Failure to Meet Minimum Direct Care Hours
Penalty
Summary
The facility failed to meet the state-required minimum of 3.20 hours of direct resident care per patient daily (PPD) on five out of six days, specifically on 2/25/25, 2/27/25, 2/28/25, 3/1/25, and 3/2/25. The nursing time schedules and staffing documents reviewed indicated that the PPD hours were 2.56, 2.96, 2.90, 2.82, and 2.50, respectively, on these dates. This deficiency was confirmed during an interview with the Nursing Home Administrator on 3/5/25, who acknowledged the failure to provide the required minimum PPD hours of direct care on the specified dates.
Plan Of Correction
The facility cannot retroactively correct cited deficiencies.
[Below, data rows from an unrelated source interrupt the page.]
Lemma crumb_driven (op row : Operation) (base : nat) (worker_id : pystr) (advanced : Z) (w0 w : World) :
  driving (op_operation_id op) base w0 advanced row w ->
  seq (breadcrumb op worker_id advanced) (driven (op_operation_id op) base w0) w.
Proof.
  intros (Hops & Hu & Hid & H0 & Hle). apply seq_bind. unfold seq at 1. cbn [run perform exec].
  set (text := str "handler exception (see logs)").
  pose proof (cas_cases (w_now w) (op_operation_id op) (op_fencing_token op) (op_state op) (op_state op)
    [Set_last_error (Some text)] [] None (Some worker_id) (w_store w)) as H.
  pose proof (crumb_ok (w_now w) (op_operation_id op) (op_fencing_token op) (op_state op) text
    (Some worker_id) (w_store w)) as [o Hok].
  destruct (cas _ _ _ _ _ _ _ _ _ _) as [r st]. cbn [fst snd] in *. subst r.
  destruct H as [[-> _] | (op' & Hop' & _ & Hs & _ & _ & [(_ & _ & ->) | (? & [=] & _)])];
    [by apply (release_driven op row) |].
  rewrite Hops, lookup_insert_eq in Hop'. injection Hop' as <-.
  apply (release_driven op (cas_row (w_now w) (op_state op) [Set_last_error (Some text)] None row)).
  split_and!; try done.
  - cbn [with_store w_store append_event ms_ops]. by rewrite Hops, insert_insert_eq.
  - by rewrite cas_row_id.
  - erewrite potential_same; [exact Hle | by rewrite cas_row_attempts |].
    rewrite Hs. apply cas_row_frame.
Qed.

Lemma loop_driven (n : nat) (op : Operation) (base : nat) (worker_id : pystr) (advanced : Z) (w0 w : World) :
  driving (op_operation_id op) base w0 advanced op w -> (op_state op ∉ TERMINAL) ->
  seq (drive_loop cfg signer n op worker_id advanced) (driven (op_operation_id op) base w0) w.
Proof.
  revert op advanced w. induction n as [|n IH]; intros op advanced w Hd Hlive; cbn [drive_loop];
    [by apply (release_driven op op) |].
  pose proof Hd as (Hops & Hu & _ & H0 & Hle).
  apply seq_bind, seq_attempt. eapply seq_weaken; [apply step_handled; [| done] |].
  { unfold current. by rewrite Hops, lookup_insert_eq. }
  intros r w' (row & Hops' & (Hid & _ & Hpot & Hmove) & Hu' & Hp & Hr).
  rewrite Hops, insert_insert_eq in Hops'. destruct r as [op' | e].
  - subst op'. rewrite <- Hid. destruct (decide (op_state row = op_state op)) as [Eq | Hne].
    + rewrite (bool_decide_eq_true_2 _ Eq), bool_decide_eq_false_2 by (by rewrite Eq). cbn [negb]. apply (release_driven row row).
      rewrite Hid. split_and!; try done; lia.
    + assert (driving (op_operation_id row) base w0 1 row w') as Hd'.
      { rewrite Hid. destruct Hmove as [|Hlt]; [done |]. split_and!; try done; lia. }
      rewrite (bool_decide_eq_false_2 _ Hne). cbn [negb].
      case_bool_decide; [by eapply driving_driven | by apply IH].
  - assert (seq (breadcrumb op worker_id advanced) (driven (op_operation_id op) base w0) w') as Hc.
    { apply (crumb_driven op row). split_and!; try done; lia. }
    destruct Hp as [He Hlost]. destruct e; done.
Qed.

(** ** Passes *)

Definition total (ops : gmap Z Operation) : nat :=
  map_fold (fun _ n acc => n + acc)%nat 0%nat (potential <$> ops).

Lemma total_insert (ops : gmap Z Operation) (id : Z) (op row : Operation) :
  ops !! id = Some op -> (total (<[id := row]> ops) + potential op = total ops + potential row)%nat.
Proof.
  intros Hid. unfold total.
  assert (forall n (m : gmap Z nat), m !! id = None ->
    map_fold (fun _ n acc => n + acc)%nat 0%nat (<[id := n]> m) =
    (n + map_fold (fun _ n acc => n + acc) 0 m)%nat) as Hins.
  { intros n m Hm. rewrite map_fold_insert_L; [done | intros; lia | done]. }
  rewrite <- (insert_delete_id ops id op Hid) at 2. rewrite <- insert_delete_eq, !fmap_insert.
  rewrite !Hins by (by rewrite fmap_delete, lookup_delete_eq). lia.
Qed.

Lemma total_same (ops ops' : gmap Z Operation) :
  (forall id, potential <$> ops !! id = potential <$> ops' !! id) -> total ops = total ops'.
Proof.
  intros H. unfold total. f_equal. apply map_eq. intros id. by rewrite !lookup_fmap.
Qed.

Lemma drive_all_total (ops : list Operation) (worker_id : pystr) (w : World) :
  NoDup (op_operation_id <$> ops) -> alone w ->
  (forall op, op ∈ ops -> current op w /\ op_state op ∉ TERMINAL) ->
  seq (drive_all cfg signer ops worker_id)
    (fun r w' => exists a, r = Ok a /\ alone w' /\ 0 <= a /\
       a + Z.of_nat (total (ms_ops (w_store w'))) <= Z.of_nat (total (ms_ops (w_store w)))) w.
Proof.
  revert w. induction ops as [|op ops IH]; intros w Hnd Hu Hops; cbn [drive_all].
  { apply seq_done. exists 0. split_and!; try done; lia. }
  apply NoDup_cons in Hnd as [Hop Hnd]. destruct (Hops op (list_elem_of_here _ _)) as [Hc Hl].
  apply seq_bind. eapply seq_weaken; [apply (loop_driven 8 op (potential op) worker_id 0 w) |].
  { split_and!; try done. by rewrite insert_id. }
  { done. }
  intros r w1 (row & a & -> & Hu1 & Hops1 & Hid & Ha & Hle).
  pose proof (total_insert _ _ _ row Hc) as Ht. rewrite <- Hops1 in Ht.
  apply seq_bind. eapply seq_weaken; [apply IH; try done |].
  - intros o Ho. destruct (Hops o (list_elem_of_further _ _ _ Ho)) as [Hco Hlo]. split; [| done].
    unfold current. rewrite Hops1, lookup_insert_ne; [exact Hco |]. intros E. apply Hop.
    rewrite E. apply list_elem_of_fmap. by exists o.
  - intros r w2 (b & -> & Hu2 & Hb & Hle2). apply seq_done. exists (a + b). split_and!; try done; lia.
Qed.

Lemma run_once_total (worker_id : pystr) (w : World) :
  alone w -> store_wf (w_store w) ->
  seq (run_once cfg signer worker_id)
    (fun r w' => exists a, r = Ok a /\ alone w' /\ 0 <= a /\
       a + Z.of_nat (total (ms_ops (w_store w'))) <= Z.of_nat (total (ms_ops (w_store w)))) w.
Proof.
  intros Hu Hwf. apply seq_bind. unfold seq at 1. cbn [run perform exec fst snd].
  apply seq_bind. unfold seq at 1. cbn [run perform exec].
  set (claim_now := claim CLAIMABLE (cfg_claim_batch cfg) worker_id (cfg_lease cfg) (w_now w) (w_store w)).
  pose proof (claim_fits CLAIMABLE (cfg_claim_batch cfg) worker_id (cfg_lease cfg) (w_now w) _ Hwf (proj2 Hu)) as Hok.
  pose proof (claim_NoDup CLAIMABLE _ _ _ _ _ _ Hwf Hok) as Hnd.
  pose proof (fun row => claim_out CLAIMABLE _ _ _ _ _ _ row Hwf Hok) as Hout.
  assert (total (ms_ops (snd claim_now)) = total (ms_ops (w_store w))) as Ht.
  { apply total_same. intros id.
    pose proof (claim_row CLAIMABLE (cfg_claim_batch cfg) worker_id (cfg_lease cfg) (w_now w) (w_store w) id Hwf) as H.
    fold claim_now in H, Hok. destruct claim_now as [r st]. cbn [fst snd] in *.
    destruct H as [-> | (op & -> & _ & _ & [(? & _ & -> & _) | (-> & _)])]; done. }
  fold claim_now in Hok, Hout. destruct claim_now as [r st]. cbn [fst snd] in *. subst r.
  rewrite <- Ht. apply (drive_all_total _ worker_id (with_store st w)); [done | done |].
  intros row Hrow. destruct (Hout row Hrow) as (op & -> & _ & Hs & _ & Hin). split; [exact Hin |].
  by apply elem_of_CLAIMABLE.
Qed.

(** A pass whose lease would end past the calendar finds nothing to claim, or fails. *)
Lemma run_once_late (worker_id : pystr) (w : World) :
  store_wf (w_store w) -> ~ representable (w_now w + cfg_lease cfg) ->
  exists w', run (run_once cfg signer worker_id) w = (Ok 0, w') \/
  run (run_once cfg signer worker_id) w = (Err OverflowError, w').
Proof.
  intros Hwf Hlate. unfold run_once. rewrite run_bind. cbn [run perform exec]. rewrite run_bind. cbn [run perform exec].
  destruct (claim_cases CLAIMABLE (cfg_claim_batch cfg) worker_id (cfg_lease cfg) (w_now w) _ Hwf)
    as [[-> [? | ->]] | (op & rest & _ & _ & ->)]; [done | |]; cbn [fmap list_fmap drive_all]; eexists; [by left | by right].
Qed.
The facility will continue to maintain the required ratios and implement a contingency plan if needed by calling in off duty staff, calling sister facilities or utilizing agency as needed to ensure sufficient nursing staff meets PA Regulation. The RDO re-educated NHA/DON on ensuring sufficient nursing staff and a minimum of 3.20 PPD. To monitor and maintain ongoing compliance, the NHA/DON/scheduler will complete staffing meetings 5x per week for x4 weeks; then Weekly x2 Months and then Monthly X 2 months; to ensure required PPD and ratios are met. The results of the audits will be forwarded to the facility Quality Assurance Performance Improvement (QAPI) committee for further review and recommendations.